Sarah Blaine, a lawyer and parent in New Jersey, calls on the legislature to block the use of PARCC as a graduation requirement for students in the state.

As she notes in this article, the New Jersey Assembly voted overwhelmingly to block the State Board of Education from imposing this nutty requirement.

The bill now moves to the State Senate, and she urges senators to vote for the bill.

She writes:

On March 16, the New Jersey Assembly overwhelmingly passed ACR-215, which is a resolution declaring that the state Board of Education’s new regulations requiring students to pass the PARCC Algebra 1 and the 10th grade PARCC English Language Arts tests to graduate from high school are “inconsistent with legislative intent.”

The existing law requires a comprehensive 11th grade test (which these two PARCC tests, neither of which is generally administered in 11th grade, are not). The resolution will not stop New Jersey’s schools from having to offer PARCC each year, but if adopted by the state Senate as well, it is a step toward ensuring that students will not have to pass PARCC to graduate from high school.

With this resolution, the Assembly took the first step in one process by which our New Jersey legislators can check the authority of our governor and his appointees (in this case, the state Board of Education): invalidating regulations that our Legislature determines are “inconsistent with legislative intent.” In English, that means that if the Legislature passes a law, and the executive branch decides to ignore the law and do something different, the Legislature can tell the executive branch: “No, you’re wrong, please go back to the drawing board.” Because this is a check on the executive branch’s authority, the governor’s signature is not required.

As at least 180,000 New Jersey students demonstrated by refusing to take PARCC tests in 2015 and 2016, opposition to PARCC testing is widespread. But leaving the substantive issues surrounding the PARCC test aside, important as they are, ACR-215 and its senate companion resolution, SCR-132, are about governance. That is, in considering these resolutions, the key question our legislators must decide is whether they are willing to allow Gov. Chris Christie and the Christie-appointed Board of Education to openly ignore New Jersey law.

Blaine writes about the issue as an open conflict between the executive and the legislative branches.

But the substantive issues are worth reviewing.

The PARCC test was created by Pearson as a test of the Common Core standards in grades 3-8.

PARCC was never intended to be a graduation test. Most states that signed up to use it as a test of annual student performance in grades 3-8 have dropped it. New Jersey is one of the very few states that still require this test.

No standardized test should be used as a high school graduation test. Standardized tests are normed on a bell curve, and they are designed to differentiate from best to worst scores. They are designed to have a certain proportion of students who will fail, no matter how hard they try.

The state of New Jersey should not substitute the SAT or the ACT or any other standardized test for PARCC, because they all suffer the same fatal flaw.

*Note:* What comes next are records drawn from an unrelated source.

(** ** Pressures and gaps over the range of a sounding

    The conversion of line 76 and the selection of the gap are computed
    in floating point; the theorems below establish their behaviour for
    every whole pressure from 0 to 1100 hPa by evaluating the model on
    each of them. *)

Example hPaBoundaryAt_checked : forallb hPaBoundaryAt (seqZ 0 1101) = true.
Proof. vm_compute. reflexivity. Qed.

Example gapMonotoneAt_checked : forallb gapMonotoneAt (seqZ 0 1100) = true.
Proof. vm_compute. reflexivity. Qed.

(** For every whole number [i] of hPa up to 1100, the pressure of
    [i] hPa and the pressure 49 Pa above it are converted to
    [IPStd = i], and the pressure 50 Pa above it to [i + 1]: the
    multiplication by the [double] nearest to 0.01 followed by
    [std::round] puts the half-way points on the upper side. *)
Theorem roundedHPa_boundaries i :
  0 ≤ i ≤ 1100 →
  roundedHPa (fi (100 * i)) = Ok i ∧
  roundedHPa (fi (100 * i + 49)) = Ok i ∧
  roundedHPa (fi (100 * i + 50)) = Ok (i + 1).
Proof.
  intros Hi. pose proof (forallb_seqZ _ 0 1101 i hPaBoundaryAt_checked ltac:(lia)) as H.
  unfold hPaBoundaryAt in H. rewrite !andb_true_iff, !bool_decide_eq_true in H.
  by destruct H as [[? ?] ?].
Qed.

(** Under the reference tables the gap selected for a standard
    level does not decrease when its pressure increases by one hPa, for
    every pressure from 0 to 1100 hPa, and the selection never reads
    outside the tables. *)
Theorem refTable_monotone p :
  0 ≤ p < 1100 →
  ∃ g g', selectBigGap refOptions refTables p = Ok g ∧
          selectBigGap refOptions refTables (p + 1) = Ok g' ∧ F32.leb g g' = true.
Proof.
  intros Hp. pose proof (forallb_seqZ _ 0 1100 p gapMonotoneAt_checked ltac:(lia)) as H.
  unfold gapMonotoneAt in H.
  destruct (selectBigGap refOptions refTables p) as [g|]; [|done].
  destruct (selectBigGap refOptions refTables (p + 1)) as [g'|]; [|done]. eauto.
Qed.

(** The comment of lines 78-79: the gap is 50 hPa for the standard
    levels at 150 and 100 hPa. *)
Example refTable_reduced_gap :
  selectBigGap refOptions refTables 150 = Ok (fi 5000) ∧
  selectBigGap refOptions refTables 100 = Ok (fi 5000) ∧
  selectBigGap refOptions refTables 200 = Ok (fi 7500).
Proof. vm_compute. done. Qed.

(** The handler holds the profile of scenario A, and the check run on
    the handler is the check run on the profile. *)
Example borrow_handler5 : borrow handler5 check5 = scenarioA.
Proof. vm_compute. reflexivity. Qed.

Example runOn_handler5 : runOn handler5 check5 = Ok (handler5_checked, scenarioA_after).
Proof.
  apply runCheck_handler_Ok. split; [|done].
  rewrite borrow_handler5. exact scenarioA_runs.
Qed.

(** What a validator reads after the publication. *)
Example published5_outputs :
  get_int handler5_published name_LevErrors = [-1; 0; 0; 0; -1] ∧
  get_int handler5_published name_NumStd = [1; 1; 1; 1; 1] ∧
  get_int handler5_published name_qc_tFlags = [0; 2 ^ 13; 2 ^ 13; 2 ^ 13; 0] ∧
  get_int handler5_published name_counter_NumInterpErrors = [1].
Proof. vm_compute. done. Qed.

(** ** Witnesses *)

Lemma runCheck_effects_witness :
  ∃ fs : list triple,
    failuresLogged (log scenarioA_after) = failuresLogged (log scenarioA) ++ fs ∧
    tFlags scenarioA_after = foldl (mark3 (2 ^ 13)) (tFlags scenarioA) fs ∧
    LevErrors_ scenarioA_after = foldl tally3 (replicate (Z.to_nat 5) (-1)) fs ∧
    NumAnyErrors scenarioA_after = bump (Z.of_nat (length fs)) (NumAnyErrors scenarioA) ∧
    NumInterpErrors scenarioA_after = bump (Z.of_nat (length fs)) (NumInterpErrors scenarioA) ∧
    NumInterpErrObs scenarioA_after = bump (if fs is [] then 0 else 1) (NumInterpErrObs scenarioA) ∧
    same_inputs scenarioA scenarioA_after.
Proof.
  apply (@runCheck_effects (table_calc 5 (oneStd 1 3)) refOptions sampleConstants 5
           scenarioA scenarioA_after); vm_compute; reflexivity.
Defined.

Lemma runCheck_invalid_input_witness :
  run allStd scenarioD =
    Ok (mkState [] tObs5 tObs5 [0; 0; 0; 0; 0] [0] [0] [0] zeros5
          (noLevels refStandardLevels refBigGaps) [] [] [DebugCheck; WarnEmpty]).
Proof.
  apply (@runCheck_invalid_input (table_calc 5 allStd) refOptions sampleConstants 5
           scenarioD).
  left. vm_compute. reflexivity.
Defined.

Lemma reachable_evolves_witness :
  evolves (InterpolationFlag sampleConstants) handler5 handler5_published.
Proof.
  apply (@reachable_evolves (table_calc 5 (oneStd 1 3)) refOptions sampleConstants 5
           (handler5, check5) (handler5_published, check5_published)).
  eapply rtc_l; [apply step_runCheck, runOn_handler5|].
  apply rtc_once, step_fillValidator, fillValidator_returns. lia.
Defined.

There are many ways to set graduation requirements and make them rigorous for some, but reasonable for all. It is not reasonable to establish a high bar that some students will clear, but most will not, or that a substantial minority will not. There must be a reasonable path towards winning a diploma, especially for students with cognitive disabilities, and students who for other reasons will never ever pass the PARCC.

It is a basic rule of psychometrics (the study of testing) that tests should be used only for the purpose for which they were designed.

The legislature should force the governor and the state board to drop PARCC as a graduation requirement and give thought to reasonable standards that match the diverse needs of the state’s students.